##### Given records

(** What a client verified, a recorded copy of its handshake verifies too. *)
Lemma server_verified_recorded s cert kx client server : server_verified s cert kx ->
  h12_randoms s = mkRandoms (random_bytes client) (random_bytes server) ->
  TlsHandshakeData_verify (mkTlsHandshakeData cert kx client server) (cc_verifier (h12_config s)) system_now
    (h12_server_name s) = Ok tt.
Proof.
  intros (leaf & ints & Hc & Hv & _ & Hs) Hr. unfold TlsHandshakeData_verify.
  cbn [thd_server_cert_details thd_server_kx_details thd_client_random thd_server_random].
  rewrite Hr in Hs. cbn [cr_client cr_server] in Hs. rewrite Hc, Hv. cbn. by rewrite Hs.
Qed.

(** The key share the backend is given is the one that was signed, and ours
    is of the same group. *)
Definition key_exchanged (kx : ServerKxDetails) (ks : PublicKey) : Prop :=
  exists params b0 b0' b1 b1', skd_kx_params kx = get_encoding (params : ServerECDHParams) /\
    be_get_client_key_share b0 = (Ok ks, b0') /\ pk_group ks = ec_named_group (sec_curve_params params) /\
    be_set_server_key_share (mkPublicKey (ec_named_group (sec_curve_params params))
      (p8_bytes (sec_public params))) b1 = (Ok tt, b1').

Definition hs_alg (s : Hs12) : SuiteHash := t12_hash_algorithm (h12_suite s).

Definition server_done (s : Hs12) (cert : ServerCertDetails) (kx : ServerKxDetails)
    (auth : option ClientAuthDetails) (T : list byte) (ms : list Message) : Prop :=
  exists m ks sent rest, ms = m :: rest /\ carries m HandshakePayload.ServerHelloDone /\
    server_verified s cert kx /\ key_exchanged kx ks /\
    client_flight (hs_alg s) (T ++ hashed m) auth ks sent /\
    server_second_flight (h12_must_issue_new_ticket s) (hs_alg s) (T ++ hashed m ++ hashed_all sent) rest.

Definition server_done_or_cert_req (s : Hs12) (cert : ServerCertDetails) (kx : ServerKxDetails)
    (T : list byte) (ms : list Message) : Prop :=
  server_done s cert kx None T ms \/
  exists m req rest, ms = m :: rest /\ carries m (HandshakePayload.CertificateRequest req) /\
    server_done s cert kx
      (Some (ClientAuthDetails_resolve (cc_client_auth_cert_resolver (h12_config s)) (Some (cr_canames req))
         (cr_sigschemes req) None)) (T ++ hashed m) rest.

Definition server_kx (s : Hs12) (cert : ServerCertDetails) (T : list byte) (ms : list Message) : Prop :=
  exists m opaque ecdhe rest, ms = m :: rest /\ carries m (HandshakePayload.ServerKeyExchange opaque) /\
    unwrap_given_kxa opaque (t12_kx (h12_suite s)) = Some ecdhe /\
    server_done_or_cert_req s cert (mkKxDetails (get_encoding (skx_params ecdhe)) (skx_dss ecdhe))
      (T ++ hashed m) rest.

(** A certificate status may come only if the server announced it. *)
Definition server_certificate (s : Hs12) (may_send_cert_status : bool) (scts : option VecU16OfPayloadU16)
    (T : list byte) (ms : list Message) : Prop :=
  exists m chain rest, ms = m :: rest /\ carries m (HandshakePayload.Certificate chain) /\
    (server_kx s (mkCertDetails chain [] scts) (T ++ hashed m) rest \/
     may_send_cert_status = true /\
     exists m' status rest', rest = m' :: rest' /\ carries m' (HandshakePayload.CertificateStatus status) /\
       server_kx s (mkCertDetails chain (p24_bytes (ocsp_response status)) scts)
         (T ++ hashed m ++ hashed m') rest').

(** The ServerHello answers the offer: TLS 1.2 without the TLS 1.3 version
    extension, an offered suite, no compression, only extensions that were
    asked for, an offered protocol name, and no downgrade mark if the client
    supports TLS 1.3. *)
Definition hello_answers (s : ExpectServerHello) (sh : ServerHelloPayload) (suite : Tls12CipherSuite) : Prop :=
  supports_version (esh_config s) ProtocolVersion.TLSv1_2 = true /\
  sh_legacy_version sh = ProtocolVersion.TLSv1_2 /\ sh_get_supported_versions sh = None /\
  Tls12 suite ∈ cc_cipher_suites (esh_config s) /\ csc_suite (t12_common suite) = sh_cipher_suite sh /\
  sh_compression_method sh = Compression.Null /\ se_has_duplicate_extension sh = false /\
  server_sent_unsolicited_extensions (esh_hello s) (sh_extensions sh) [ExtensionType.RenegotiationInfo] = false /\
  (forall proto, get_alpn_protocol sh = Some proto -> proto ∈ cc_alpn_protocols (esh_config s)) /\
  (supports_version (esh_config s) ProtocolVersion.TLSv1_3 = true ->
   drop 24 (get_encoding (sh_random sh)) <> DOWNGRADE_SENTINEL).

Definition server_hello12 (s : ExpectServerHello) (ms : list Message) : Prop :=
  exists m sh suite rest, ms = m :: rest /\ carries m (HandshakePayload.ServerHello sh) /\
    hello_answers s sh suite /\
    server_certificate
      (mkHs12 (esh_config s) (sh_session_id sh) (esh_server_name s)
         (mkRandoms (random_bytes (esh_random s)) (get_encoding (sh_random sh))) (ems_support_acked sh)
         (hh_add_message (start_hash (esh_transcript_buffer s) (t12_hash_algorithm suite)) m) suite
         (is_some (se_find_extension sh ExtensionType.SessionTicket)))
      (is_some (se_find_extension sh ExtensionType.StatusRequest)) (sh_get_sct_list sh)
      (hb_buffer (esh_transcript_buffer s) ++ hashed m) rest.
End Spec12.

##########

# Exercise instructions
Repeat, word for word, the lines above between the line holding "Definition server_certificate (s" and the line holding "supports_version (esh_config s) ProtocolVersion.TLSv1_2", inclusive; omit everything else.

# Exercise answer
Definition server_certificate (s : Hs12) (may_send_cert_status : bool) (scts : option VecU16OfPayloadU16)
    (T : list byte) (ms : list Message) : Prop :=
  exists m chain rest, ms = m :: rest /\ carries m (HandshakePayload.Certificate chain) /\
    (server_kx s (mkCertDetails chain [] scts) (T ++ hashed m) rest \/
     may_send_cert_status = true /\
     exists m' status rest', rest = m' :: rest' /\ carries m' (HandshakePayload.CertificateStatus status) /\
       server_kx s (mkCertDetails chain (p24_bytes (ocsp_response status)) scts)
         (T ++ hashed m ++ hashed m') rest').

(** The ServerHello answers the offer: TLS 1.2 without the TLS 1.3 version
    extension, an offered suite, no compression, only extensions that were
    asked for, an offered protocol name, and no downgrade mark if the client
    supports TLS 1.3. *)
Definition hello_answers (s : ExpectServerHello) (sh : ServerHelloPayload) (suite : Tls12CipherSuite) : Prop :=
  supports_version (esh_config s) ProtocolVersion.TLSv1_2 = true /\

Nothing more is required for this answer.